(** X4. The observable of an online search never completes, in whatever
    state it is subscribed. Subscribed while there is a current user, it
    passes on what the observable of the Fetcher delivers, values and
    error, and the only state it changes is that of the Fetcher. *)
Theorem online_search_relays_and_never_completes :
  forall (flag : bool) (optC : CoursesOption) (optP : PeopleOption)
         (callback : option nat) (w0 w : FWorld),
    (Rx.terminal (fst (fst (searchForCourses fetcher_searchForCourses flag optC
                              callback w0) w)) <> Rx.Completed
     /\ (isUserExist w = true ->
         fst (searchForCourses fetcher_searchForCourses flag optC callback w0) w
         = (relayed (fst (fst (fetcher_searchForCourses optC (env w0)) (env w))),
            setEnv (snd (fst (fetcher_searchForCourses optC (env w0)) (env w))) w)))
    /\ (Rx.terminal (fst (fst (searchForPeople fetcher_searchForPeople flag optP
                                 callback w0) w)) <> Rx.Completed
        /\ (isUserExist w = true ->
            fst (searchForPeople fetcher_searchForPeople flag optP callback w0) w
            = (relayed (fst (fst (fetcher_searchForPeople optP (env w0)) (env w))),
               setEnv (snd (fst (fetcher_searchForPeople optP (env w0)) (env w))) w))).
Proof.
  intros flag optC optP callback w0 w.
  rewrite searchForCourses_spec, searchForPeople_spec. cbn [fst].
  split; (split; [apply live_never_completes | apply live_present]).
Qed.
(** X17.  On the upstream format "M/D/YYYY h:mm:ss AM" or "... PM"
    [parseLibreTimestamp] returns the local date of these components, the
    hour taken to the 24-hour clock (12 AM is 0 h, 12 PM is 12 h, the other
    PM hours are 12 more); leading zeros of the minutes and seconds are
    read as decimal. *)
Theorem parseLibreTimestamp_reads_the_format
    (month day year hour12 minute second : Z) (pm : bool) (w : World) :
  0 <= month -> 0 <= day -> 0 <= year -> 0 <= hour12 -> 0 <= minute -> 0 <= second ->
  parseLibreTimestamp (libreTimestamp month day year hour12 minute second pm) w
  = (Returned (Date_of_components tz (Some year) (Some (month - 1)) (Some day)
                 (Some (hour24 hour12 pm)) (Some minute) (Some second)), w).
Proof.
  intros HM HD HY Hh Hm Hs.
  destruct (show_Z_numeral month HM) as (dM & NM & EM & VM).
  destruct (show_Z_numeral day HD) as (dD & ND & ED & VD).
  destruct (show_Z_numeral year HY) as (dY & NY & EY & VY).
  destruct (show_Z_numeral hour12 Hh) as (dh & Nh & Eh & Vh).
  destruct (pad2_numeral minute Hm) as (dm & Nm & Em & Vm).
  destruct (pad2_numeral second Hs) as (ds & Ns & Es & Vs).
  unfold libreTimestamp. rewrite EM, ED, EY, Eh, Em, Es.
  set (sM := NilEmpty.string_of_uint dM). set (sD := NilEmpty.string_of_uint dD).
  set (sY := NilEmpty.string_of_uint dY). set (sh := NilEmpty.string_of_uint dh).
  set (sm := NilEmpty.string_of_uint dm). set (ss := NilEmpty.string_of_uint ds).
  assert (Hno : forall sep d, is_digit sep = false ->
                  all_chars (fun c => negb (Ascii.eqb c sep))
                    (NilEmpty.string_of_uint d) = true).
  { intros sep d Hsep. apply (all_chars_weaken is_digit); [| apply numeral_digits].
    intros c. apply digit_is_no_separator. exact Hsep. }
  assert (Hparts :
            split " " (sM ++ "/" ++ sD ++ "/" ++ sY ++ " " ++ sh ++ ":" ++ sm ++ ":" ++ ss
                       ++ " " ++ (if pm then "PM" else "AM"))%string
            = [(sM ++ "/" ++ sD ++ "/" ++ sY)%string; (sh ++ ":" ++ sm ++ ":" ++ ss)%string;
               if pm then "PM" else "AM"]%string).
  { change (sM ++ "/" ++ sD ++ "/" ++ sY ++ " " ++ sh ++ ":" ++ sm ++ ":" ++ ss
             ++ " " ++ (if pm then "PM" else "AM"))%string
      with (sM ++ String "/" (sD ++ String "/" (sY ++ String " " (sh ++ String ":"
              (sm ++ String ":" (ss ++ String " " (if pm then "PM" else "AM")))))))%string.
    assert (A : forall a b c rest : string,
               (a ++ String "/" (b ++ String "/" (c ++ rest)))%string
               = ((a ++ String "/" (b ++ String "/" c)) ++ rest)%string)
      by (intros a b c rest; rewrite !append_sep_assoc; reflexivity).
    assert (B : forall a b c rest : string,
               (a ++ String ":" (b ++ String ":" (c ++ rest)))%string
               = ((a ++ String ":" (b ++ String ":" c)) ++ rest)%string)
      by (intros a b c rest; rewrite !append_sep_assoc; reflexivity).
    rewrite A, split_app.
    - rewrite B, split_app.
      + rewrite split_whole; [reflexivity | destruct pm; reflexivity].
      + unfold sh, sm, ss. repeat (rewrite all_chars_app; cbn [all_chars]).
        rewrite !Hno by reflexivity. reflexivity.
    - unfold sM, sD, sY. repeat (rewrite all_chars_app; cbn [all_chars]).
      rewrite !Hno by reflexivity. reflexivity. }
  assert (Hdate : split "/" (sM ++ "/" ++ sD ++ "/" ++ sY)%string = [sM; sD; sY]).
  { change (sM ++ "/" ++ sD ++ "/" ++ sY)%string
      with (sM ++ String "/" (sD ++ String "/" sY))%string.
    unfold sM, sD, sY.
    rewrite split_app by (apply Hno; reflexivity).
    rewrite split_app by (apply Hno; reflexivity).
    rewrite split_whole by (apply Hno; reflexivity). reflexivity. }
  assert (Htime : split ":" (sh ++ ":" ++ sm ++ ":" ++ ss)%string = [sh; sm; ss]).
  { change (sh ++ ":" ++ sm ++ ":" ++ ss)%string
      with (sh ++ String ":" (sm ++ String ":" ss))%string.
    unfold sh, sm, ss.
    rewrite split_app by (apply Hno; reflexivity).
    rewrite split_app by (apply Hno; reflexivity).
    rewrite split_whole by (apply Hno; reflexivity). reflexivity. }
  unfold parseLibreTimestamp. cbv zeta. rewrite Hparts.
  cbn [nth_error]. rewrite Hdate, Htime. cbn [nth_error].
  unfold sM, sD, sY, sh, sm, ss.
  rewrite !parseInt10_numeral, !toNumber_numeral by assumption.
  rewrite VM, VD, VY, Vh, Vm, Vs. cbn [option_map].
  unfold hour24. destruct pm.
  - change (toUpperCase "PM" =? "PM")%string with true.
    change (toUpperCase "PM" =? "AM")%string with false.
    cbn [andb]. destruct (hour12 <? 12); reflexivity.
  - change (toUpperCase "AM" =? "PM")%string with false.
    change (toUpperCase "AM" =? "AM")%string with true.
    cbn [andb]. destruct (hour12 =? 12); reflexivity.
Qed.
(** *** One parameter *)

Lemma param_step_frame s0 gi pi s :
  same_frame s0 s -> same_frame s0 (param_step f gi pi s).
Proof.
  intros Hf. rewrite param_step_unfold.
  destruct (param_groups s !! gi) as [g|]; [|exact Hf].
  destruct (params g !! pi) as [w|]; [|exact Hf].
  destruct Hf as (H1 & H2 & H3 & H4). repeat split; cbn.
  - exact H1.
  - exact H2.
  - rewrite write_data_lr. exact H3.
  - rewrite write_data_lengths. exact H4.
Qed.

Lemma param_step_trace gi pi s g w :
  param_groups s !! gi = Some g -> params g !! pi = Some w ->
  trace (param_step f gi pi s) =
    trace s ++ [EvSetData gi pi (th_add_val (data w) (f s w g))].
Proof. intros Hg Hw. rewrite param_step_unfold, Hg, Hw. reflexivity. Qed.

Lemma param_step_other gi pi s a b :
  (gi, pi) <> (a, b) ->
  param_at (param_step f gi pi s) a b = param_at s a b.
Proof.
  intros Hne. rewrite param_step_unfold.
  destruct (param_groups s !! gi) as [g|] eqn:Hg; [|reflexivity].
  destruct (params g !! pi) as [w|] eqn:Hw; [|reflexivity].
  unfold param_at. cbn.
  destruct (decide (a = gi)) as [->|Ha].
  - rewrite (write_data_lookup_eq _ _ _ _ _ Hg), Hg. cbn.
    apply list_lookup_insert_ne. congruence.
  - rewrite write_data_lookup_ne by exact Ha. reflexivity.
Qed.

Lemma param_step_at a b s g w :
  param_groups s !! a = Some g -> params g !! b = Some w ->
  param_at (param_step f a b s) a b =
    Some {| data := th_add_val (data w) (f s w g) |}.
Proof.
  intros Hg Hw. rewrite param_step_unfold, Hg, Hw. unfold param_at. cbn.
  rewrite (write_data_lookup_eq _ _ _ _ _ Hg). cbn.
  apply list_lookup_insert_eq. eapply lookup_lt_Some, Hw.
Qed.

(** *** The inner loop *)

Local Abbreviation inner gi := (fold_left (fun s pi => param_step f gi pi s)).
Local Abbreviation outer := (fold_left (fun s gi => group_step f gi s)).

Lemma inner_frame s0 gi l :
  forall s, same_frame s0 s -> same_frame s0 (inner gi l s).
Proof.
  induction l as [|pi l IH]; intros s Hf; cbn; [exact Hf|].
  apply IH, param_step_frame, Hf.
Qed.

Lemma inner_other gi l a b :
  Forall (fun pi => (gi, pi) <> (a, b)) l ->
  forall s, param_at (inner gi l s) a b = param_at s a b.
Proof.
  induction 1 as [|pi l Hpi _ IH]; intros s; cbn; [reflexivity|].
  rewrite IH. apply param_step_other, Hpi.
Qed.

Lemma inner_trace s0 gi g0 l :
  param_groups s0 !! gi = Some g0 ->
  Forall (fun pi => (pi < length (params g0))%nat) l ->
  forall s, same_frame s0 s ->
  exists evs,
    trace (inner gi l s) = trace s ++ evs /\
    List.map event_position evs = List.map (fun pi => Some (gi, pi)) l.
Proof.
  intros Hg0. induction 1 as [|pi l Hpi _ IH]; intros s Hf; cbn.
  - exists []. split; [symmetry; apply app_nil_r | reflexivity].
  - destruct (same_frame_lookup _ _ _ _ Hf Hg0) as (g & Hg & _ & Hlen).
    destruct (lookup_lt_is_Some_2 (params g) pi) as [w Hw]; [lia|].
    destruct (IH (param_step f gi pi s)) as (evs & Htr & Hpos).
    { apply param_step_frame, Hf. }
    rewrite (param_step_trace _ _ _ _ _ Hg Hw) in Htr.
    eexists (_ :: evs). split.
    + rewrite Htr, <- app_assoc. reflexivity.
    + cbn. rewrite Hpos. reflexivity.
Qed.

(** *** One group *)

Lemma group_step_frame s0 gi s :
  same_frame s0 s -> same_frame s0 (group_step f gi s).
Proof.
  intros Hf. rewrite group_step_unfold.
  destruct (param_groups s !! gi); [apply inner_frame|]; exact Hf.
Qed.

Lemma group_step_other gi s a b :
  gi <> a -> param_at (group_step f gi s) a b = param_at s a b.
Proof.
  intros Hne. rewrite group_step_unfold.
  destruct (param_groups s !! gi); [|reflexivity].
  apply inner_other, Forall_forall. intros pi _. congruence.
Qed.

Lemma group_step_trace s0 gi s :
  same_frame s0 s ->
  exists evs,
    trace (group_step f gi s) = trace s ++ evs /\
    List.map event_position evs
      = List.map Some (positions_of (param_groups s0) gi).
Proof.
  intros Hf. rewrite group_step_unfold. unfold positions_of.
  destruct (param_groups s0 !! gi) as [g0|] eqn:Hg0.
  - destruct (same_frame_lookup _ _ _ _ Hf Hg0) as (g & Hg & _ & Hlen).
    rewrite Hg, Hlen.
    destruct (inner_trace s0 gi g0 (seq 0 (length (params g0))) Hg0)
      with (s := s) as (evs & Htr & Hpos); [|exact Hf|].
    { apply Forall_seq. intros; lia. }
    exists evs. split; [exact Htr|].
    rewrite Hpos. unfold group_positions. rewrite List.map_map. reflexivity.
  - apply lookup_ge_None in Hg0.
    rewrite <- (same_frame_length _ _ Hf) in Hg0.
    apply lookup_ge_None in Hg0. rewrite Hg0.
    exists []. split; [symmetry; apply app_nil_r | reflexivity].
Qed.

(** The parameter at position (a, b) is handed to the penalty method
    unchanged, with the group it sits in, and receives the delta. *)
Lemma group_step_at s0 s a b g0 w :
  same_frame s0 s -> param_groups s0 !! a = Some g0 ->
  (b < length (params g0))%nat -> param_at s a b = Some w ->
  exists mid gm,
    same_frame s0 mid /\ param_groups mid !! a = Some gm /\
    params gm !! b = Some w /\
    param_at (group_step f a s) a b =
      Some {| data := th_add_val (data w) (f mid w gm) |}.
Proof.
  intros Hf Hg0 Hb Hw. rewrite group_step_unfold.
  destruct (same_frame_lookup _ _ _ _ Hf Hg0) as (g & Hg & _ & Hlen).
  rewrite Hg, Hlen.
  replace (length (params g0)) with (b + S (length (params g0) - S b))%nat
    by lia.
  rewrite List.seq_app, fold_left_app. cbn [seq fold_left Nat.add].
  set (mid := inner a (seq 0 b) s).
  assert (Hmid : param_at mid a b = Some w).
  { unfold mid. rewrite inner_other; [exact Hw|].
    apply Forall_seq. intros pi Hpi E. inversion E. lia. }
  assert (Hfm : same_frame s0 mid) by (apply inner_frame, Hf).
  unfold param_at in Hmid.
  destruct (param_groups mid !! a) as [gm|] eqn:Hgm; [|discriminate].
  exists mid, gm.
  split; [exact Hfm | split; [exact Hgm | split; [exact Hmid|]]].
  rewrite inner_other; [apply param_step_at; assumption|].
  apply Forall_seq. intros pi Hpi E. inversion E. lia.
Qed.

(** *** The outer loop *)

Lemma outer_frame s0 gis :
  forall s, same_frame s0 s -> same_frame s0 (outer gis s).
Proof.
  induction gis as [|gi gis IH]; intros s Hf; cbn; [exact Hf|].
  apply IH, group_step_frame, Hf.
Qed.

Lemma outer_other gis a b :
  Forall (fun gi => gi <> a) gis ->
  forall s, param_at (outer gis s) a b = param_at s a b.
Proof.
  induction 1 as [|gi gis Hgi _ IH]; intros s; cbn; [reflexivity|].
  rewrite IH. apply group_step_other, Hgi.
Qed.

--------------------------------------------------

*Work request:*
Find the word "repeat" in the entries. Copy each line that holds it.

*Task solution:*
      + unfold sh, sm, ss. repeat (rewrite all_chars_app; cbn [all_chars]).
    - unfold sM, sD, sY. repeat (rewrite all_chars_app; cbn [all_chars]).
  destruct Hf as (H1 & H2 & H3 & H4). repeat split; cbn.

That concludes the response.